We utilize electrophysiological method to study CFTRinh-1, and CFTRinh-5 and CFTRinh-7 suppress the active specificity of CFTR.We add CFTRinh-1 (or CFTRinh-5, or CFTRinh-7) in epithelial membrane one side of the FRT cell of expressing CFTR, measure its influence to short circuit current.Discover CFTRinh-1, CFTRinh-5 and CFTRinh-7 all can fast and effeciently suppress the short circuit current of FRT cell, and this inhibition is active and its concentration is proportionate.
6.CFTR inhibitor oxicity analysis
This experiment is to CFTRinh-1, and the toxicity of CFTRinh-5 and CFTRinh-7 has been carried out external respectively and the body inner analysis.Utilize dihydro rhodamine method to CFTRinh-1, the cytotoxicity of CFTRinh-5 and CFTRinh-7 is measured.The result shows that common insulation is 24 hours when concentration is 100 μ M, the CFTRinh-1 that we found, and CFTRinh-5 and CFTRinh-7 all do not have tangible toxicity to the FRT cell.
Give mice through 1 milligram/kg body weight of lumbar injection above-claimed cpd, injection every day once, continuous injection 7 days or disposable high dose (10mg/kg) lumbar injection, mice diet and amount of drinking water are normal, serum electrolyte, concentration of glucose, liver function index, serum creatine, amylase, hematocrit etc. do not have significant difference with the normal control Mus.
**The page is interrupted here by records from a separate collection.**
(** C2. At every point of every session the stage is [ABORTED] exactly
    when the reset counter is 2, and the counter never leaves [0, 2]; an
    aborted session has no success.  A pass that finds the mark of
    corruption while the counter is 0 sets the fill length back to zero,
    makes the counter 1 and stays in the loop; one that finds it while the
    counter is 1 makes the counter 2 and leaves the loop as [ABORTED]; and
    no other pass changes the counter. *)
Theorem aborted_exactly_at_second_reset (junk : list Z)
    (net0 : list arrival) (n : nat) :
  let s := run n (start junk net0) in
  let s' := iteration s in
  (stage s = ABORTED <-> reset (vars s) = 2)
  /\ 0 <= reset (vars s) <= 2
  /\ (stage s = ABORTED -> success (vars s) = 0)
  /\ (stage s = ACCUMULATING -> found_by s = Corrupt ->
      reset (vars s) = 0 ->
      stage s' = ACCUMULATING /\ reset (vars s') = 1
      /\ bytes_read (vars s') = 0 /\ left (vars s') = 512
      /\ pos (vars s') = O)
  /\ (stage s = ACCUMULATING -> found_by s = Corrupt ->
      reset (vars s) = 1 ->
      stage s' = ABORTED /\ reset (vars s') = 2 /\ success (vars s') = 0)
  /\ (stage s <> ACCUMULATING \/ found_by s <> Corrupt ->
      reset (vars s') = reset (vars s)).
Proof.
  intros s s'.
  destruct (run_sound junk net0 n) as (Hb & Hreset & Hsucc & _).
  fold s in Hb, Hreset, Hsucc.
  split; [|split; [|split]].
  - destruct Hreset as [[? ?]|[? ?]]; split; intros; auto; try lia.
    contradiction.
  - destruct Hreset as [[? ?]|[? ?]]; lia.
  - intros Ha. rewrite Hsucc, Ha. reflexivity.
  - assert (Hcases :
        stage s = ACCUMULATING ->
        forall found v' net' log',
          look s = (found, v', net', log') ->
          reset v' = reset (vars s) /\ success v' = success (vars s)).
    { intros _ found v' net' log' Hl.
      destruct (look_spec _ _ _ _ _ Hb Hl) as (_ & Hno & Hyes & _).
      destruct found; try (rewrite (Hno eq_refl); auto; fail);
        destruct (Hyes ltac:(discriminate)) as (_ & _ & ? & ? & _); auto. }
    unfold s', found_by, iteration.
    destruct (look s) as [[[found v'] net'] log'] eqn:Hl. simpl fst.
    split; [|split].
    + intros Hst -> H0. rewrite Hst.
      destruct (Hcases Hst _ _ _ _ eq_refl) as [Hr Hs].
      destruct (Z.eqb_spec (reset v' + 1) 2); simpl; [lia|].
      repeat split; lia.
    + intros Hst -> H1. rewrite Hst.
      destruct (Hcases Hst _ _ _ _ eq_refl) as [Hr Hs].
      destruct (Z.eqb_spec (reset v' + 1) 2); simpl; [|lia].
      repeat split; try lia. rewrite Hs, Hsucc, Hst. reflexivity.
    + intros H. destruct (stage s) eqn:Hst; auto.
      destruct H as [H|H]; [congruence|].
      destruct (Hcases eq_refl _ _ _ _ eq_refl) as [Hr Hs].
      destruct found; simpl; auto; congruence.
Qed.

Lemma aborted_exactly_at_second_reset_witness :
  stage (run 1 (start [] corrupted_twice)) = ACCUMULATING
  /\ found_by (run 1 (start [] corrupted_twice)) = Corrupt
  /\ reset (vars (run 1 (start [] corrupted_twice))) = 1
  /\ stage (run 2 (start [] corrupted_twice)) = ABORTED
  /\ reset (vars (run 2 (start [] corrupted_twice))) = 2
  /\ success (vars (run 2 (start [] corrupted_twice))) = 0.
Proof.
  assert (H1 : stage (run 1 (start [] corrupted_twice)) = ACCUMULATING)
    by (vm_compute; reflexivity).
  assert (H2 : found_by (run 1 (start [] corrupted_twice)) = Corrupt)
    by (vm_compute; reflexivity).
  assert (H3 : reset (vars (run 1 (start [] corrupted_twice))) = 1)
    by (vm_compute; reflexivity).
  split; [exact H1|]. split; [exact H2|]. split; [exact H3|].
  destruct (aborted_exactly_at_second_reset [] corrupted_twice 1)
    as (_ & _ & _ & _ & H & _).
  exact (H H1 H2 H3).
Defined.

(** ** The end of the session *)

Lemma run_exited (n : nat) (s : session) :
  stage s <> ACCUMULATING -> run n s = s.
Proof.
  intros H. unfold run. induction n as [|n IH]; simpl; auto.
  rewrite IH. now apply iteration_exited.
Qed.

Lemma run_succ (n : nat) (s : session) :
  run (S n) s = run n (iteration s).
Proof. unfold run. apply Nat.iter_succ_r. Qed.

(** A pass that stays in the loop has taken something from the
    connection. *)
Lemma iteration_consumes (s : session) :
  sound s -> stage s = ACCUMULATING ->
  stage (iteration s) = ACCUMULATING ->
  (weight (net (iteration s)) < weight (net s))%nat.
Proof.
  intros (Hb & _) Hst. unfold iteration. rewrite Hst.
  destruct (look s) as [[[found v'] net'] log'] eqn:Hl.
  destruct (look_spec _ _ _ _ _ Hb Hl) as (_ & _ & Hyes & _).
  destruct found; simpl; try discriminate.
  - destruct (reset v' + 1 =? 2); simpl; [discriminate|].
    intros _. apply Hyes. discriminate.
  - intros _. apply Hyes. discriminate.
Qed.

(** The loop ends: [session_fuel] passes are enough. *)
Lemma run_exits (n : nat) :
  forall s, sound s -> (weight (net s) < n)%nat ->
            stage (run n s) <> ACCUMULATING.
Proof.
  induction n as [|n IH]; intros s Hs Hw; [lia|].
  destruct (stage s) eqn:Hst;
    try (rewrite run_exited; congruence).
  rewrite run_succ.
  destruct (stage (iteration s)) eqn:Hst';
    try (rewrite run_exited; congruence).
  apply IH; [now apply iteration_sound|].
  pose proof (iteration_consumes s Hs Hst Hst'). lia.
Qed.

Lemma pick_name_events dir exists_ tries :
  forallb is_persistence (snd (pick_name dir exists_ tries)) = true.
Proof.
  induction tries as [|[t r] tries IH]; simpl; auto.
  destruct (exists_ _); simpl; auto.
  destruct (pick_name dir exists_ tries) as [found evs]. simpl in *. auto.
Qed.

Lemma write_out_events dsk filename b len :
  forallb is_persistence (snd (write_out dsk filename b len)) = true.
Proof.
  unfold write_out. destruct (_ <? 0); simpl; auto.
  destruct (negb _); reflexivity.
Qed.

Lemma save_data_events cfg dsk b len success_ :
  forallb is_persistence (snd (save_data cfg dsk b len success_)) = true.
Proof.
  unfold save_data. destruct (negb _).
  - destruct (memchr b STAR (Z.to_nat len)); simpl; auto.
    pose proof (write_out_events dsk
      (snprintf 684
         (c_string (outputdir cfg) ++ bytes "/" ++ fmt_lu (now dsk)
          ++ bytes "_" ++ c_string_prec 10 (skipn (S n) b) ++ bytes ".txt"))
      b len) as H.
    destruct (write_out _ _ _ _) as [r evs]. simpl in *. exact H.
  - pose proof (pick_name_events (outputdir cfg) (taken dsk) (attempts dsk))
      as Hp.
    destruct (pick_name _ _ _) as [[filename|] evs]; simpl in *; auto.
    pose proof (write_out_events dsk filename b len) as H.
    destruct (write_out _ _ _ _) as [r evs']. simpl in *.
    rewrite forallb_app, Hp, H. reflexivity.
Qed.

(** C7. Every session comes to an end, and in the system calls of a
    session that has ended, whatever its outcome, the [close] of the
    connection comes after the reads and before every call of [save_data]
    (the derivation of the file name, [open], [write], [close] of the
    file); without [-f] there is none of the latter. *)
Theorem socket_closed_before_persistence (cfg : config) (dsk : disk)
    (junk : list Z) (net0 : list arrival) :
  (exists r, handler cfg dsk junk net0 (session_fuel net0) = Some r)
  /\ forall fuel r,
       handler cfg dsk junk net0 fuel = Some r ->
       outcome r <> ACCUMULATING
       /\ exists reads persisted,
            effects r = reads ++ EvCloseSocket :: persisted
            /\ forallb is_read reads = true
            /\ forallb is_persistence persisted = true
            /\ (log_to_file cfg = false -> persisted = []).
Proof.
  split.
  - unfold handler.
    pose proof (run_exits (session_fuel net0) (start junk net0)
                  (start_sound junk net0)) as H.
    specialize (H ltac:(unfold session_fuel; simpl; lia)).
    destruct (stage (run (session_fuel net0) (start junk net0)));
      try congruence; eexists; reflexivity.
  - intros fuel r. unfold handler.
    destruct (run_sound junk net0 fuel) as (_ & _ & _ & Hlog & _).
    set (s := run fuel (start junk net0)) in *.
    assert (He : stage s <> ACCUMULATING -> Some (epilogue cfg dsk s) = Some r ->
                 outcome r <> ACCUMULATING
                 /\ exists reads persisted,
                      effects r = reads ++ EvCloseSocket :: persisted
                      /\ forallb is_read reads = true
                      /\ forallb is_persistence persisted = true
                      /\ (log_to_file cfg = false -> persisted = [])).
    { intros Hst [= <-]. unfold epilogue.
      destruct (log_to_file cfg).
      - pose proof (save_data_events cfg dsk (buf (vars s))
                      (bytes_read (vars s)) (success (vars s))) as Hp.
        destruct (save_data _ _ _ _ _) as [res evs]. simpl in *.
        split; auto. exists (log s), evs.
        rewrite <- app_assoc. repeat split; auto. discriminate.
      - simpl. split; auto. exists (log s), []. repeat split; auto. }
    destruct (stage s); try discriminate; apply He; discriminate.
Qed.

Lemma socket_closed_before_persistence_witness :
  exists reads persisted,
    effects_of (handler sample_config sample_disk [] corrupted_twice 2)
    = reads ++ EvCloseSocket :: persisted
    /\ forallb is_read reads = true
    /\ forallb is_persistence persisted = true.
Proof.
  destruct (handler sample_config sample_disk [] corrupted_twice 2)
    as [r|] eqn:Hr; [|vm_compute in Hr; discriminate Hr].
  destruct (proj2 (socket_closed_before_persistence
                     sample_config sample_disk [] corrupted_twice) 2%nat r Hr)
    as (_ & reads & persisted & He & H1 & H2 & _).
  exists reads, persisted. simpl. auto.
Defined.

(** ** The file name of a successful session *)

Lemma memchr_intro (s : list Z) (c : Z) (n k : nat) :
  (k < n)%nat -> (k < length s)%nat -> peek s k = c ->
  (forall i, (i < k)%nat -> peek s i <> c) ->
  memchr s c n = Some k.
Proof.
  unfold peek. revert s n; induction k as [|k IH]; intros [|x s] [|n];
    simpl; intros Hn Hl Hk Hbefore; try lia.
  - subst x. now rewrite Z.eqb_refl.
  - destruct (Z.eqb_spec x c) as [->|_].
    + exfalso. apply (Hbefore O); [lia|reflexivity].
    + rewrite (IH s n); auto; try lia.
      intros i Hi. apply (Hbefore (S i)). lia.
Qed.

Lemma autocorrect_keeps_first (d : list Z) :
  peek (autocorrect d) 0 = peek d 0.
Proof.
  rewrite autocorrect_unfold. destruct (_ <=? _); auto.
  apply fold_rules_other. intros r Hr.
  destruct (rules_facts r Hr). lia.
Qed.

(** What a call of [data_done] that returned 1 has left in the array: the
    first delimiter where it was, and a string of 53 characters or more
    from it on. *)
Lemma data_done_accepted (b b' : list Z) (len : Z) :
  data_done b len = (true, b') ->
  exists start,
    memchr b' STAR (Z.to_nat len) = Some start
    /\ (53 <= strlen (skipn start b'))%nat.
Proof.
  destruct (memchr b STAR (Z.to_nat len)) as [start|] eqn:Hm.
  2: { rewrite (data_done_not_found _ _ Hm). discriminate. }
  rewrite (data_done_found _ _ _ Hm).
  destruct (_ || _); [discriminate|]. cbv zeta.
  intros H. apply pair_equal_spec in H. destruct H as [Hok <-].
  apply andb_true_iff in Hok. destruct Hok as [_ Hs].
  apply Nat.leb_le in Hs.
  exists start. rewrite (memchr_skipn_firstn _ _ _ _ Hm). split; auto.
  destruct (memchr_Some _ _ _ _ Hm) as (Hn & Hl & Hk & Hbefore).
  assert (Hfl : length (firstn start b) = start)
    by (rewrite length_firstn; lia).
  apply memchr_intro; auto.
  - rewrite length_app, Hfl, autocorrect_length, length_skipn. lia.
  - unfold peek. rewrite app_nth2 by lia. rewrite Hfl, Nat.sub_diag.
    fold (peek (autocorrect (skipn start b)) 0).
    rewrite autocorrect_keeps_first, peek_skipn, Nat.add_0_r. exact Hk.
  - intros i Hi. rewrite peek_app_l by lia. rewrite peek_firstn by lia.
    now apply Hbefore.
Qed.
7.CFTR inhibitor multiple drug resistance activity (MDR-1) analysis result
Since CFTR structurally with ABC (ATP-binding cassette, ABC) transport protein MDR-1 has homology, thereby we have studied CFTRinh-1, CFTRinh-5 and CFTRinh-7 are to the inhibitory action of MDR-1.We utilize mensuration 3The accumulation degree of H-vincristine in human bronchial cell 9HTEo-/Dx measured multiple drug resistance albumen (multidrug resistance protein-1, activity MDR-1).Concrete grammar is for to induce 9HTEo-/Dx cellular expression MDR-1 (Rasola et al.1994 J.Biol.Chem.269:1432-1436) with amycin, then cell is pressed 200, the amount in 000/ hole is laid in 24 orifice plates, after 48 hours above-mentioned cell (is contained 130mM NaCl with cleaning mixture, 2mM KCl, 1mM KH 2PO 4, 2mM CaCl 2, 2mM MgCl 2, 10mM Na-HEPES pH7.3) and washing and contain with 200 μ l 3H-vincristine (0.7 μ M; 1 μ Ci/ml) and the solution of testing sample 37 ℃ the insulation 1 hour.At last with above-mentioned cell with the cleaning mixture of prior pre-cooling washing 3 times, cell is measured radiological dose after with 0.25M NaOH cracking.Work as CFTRinh-1, its transport activity to MDR-1 transhipment vincristine did not all have inhibitory action when CFTRinh-5 and CFTRinh-7 were 5 μ M.
Embodiment 4
Present embodiment is described CFTR inhibitor micromolecular inhibitor and is suppressed inductive mouse small intestine secretion experimental technique of cholera toxin and result.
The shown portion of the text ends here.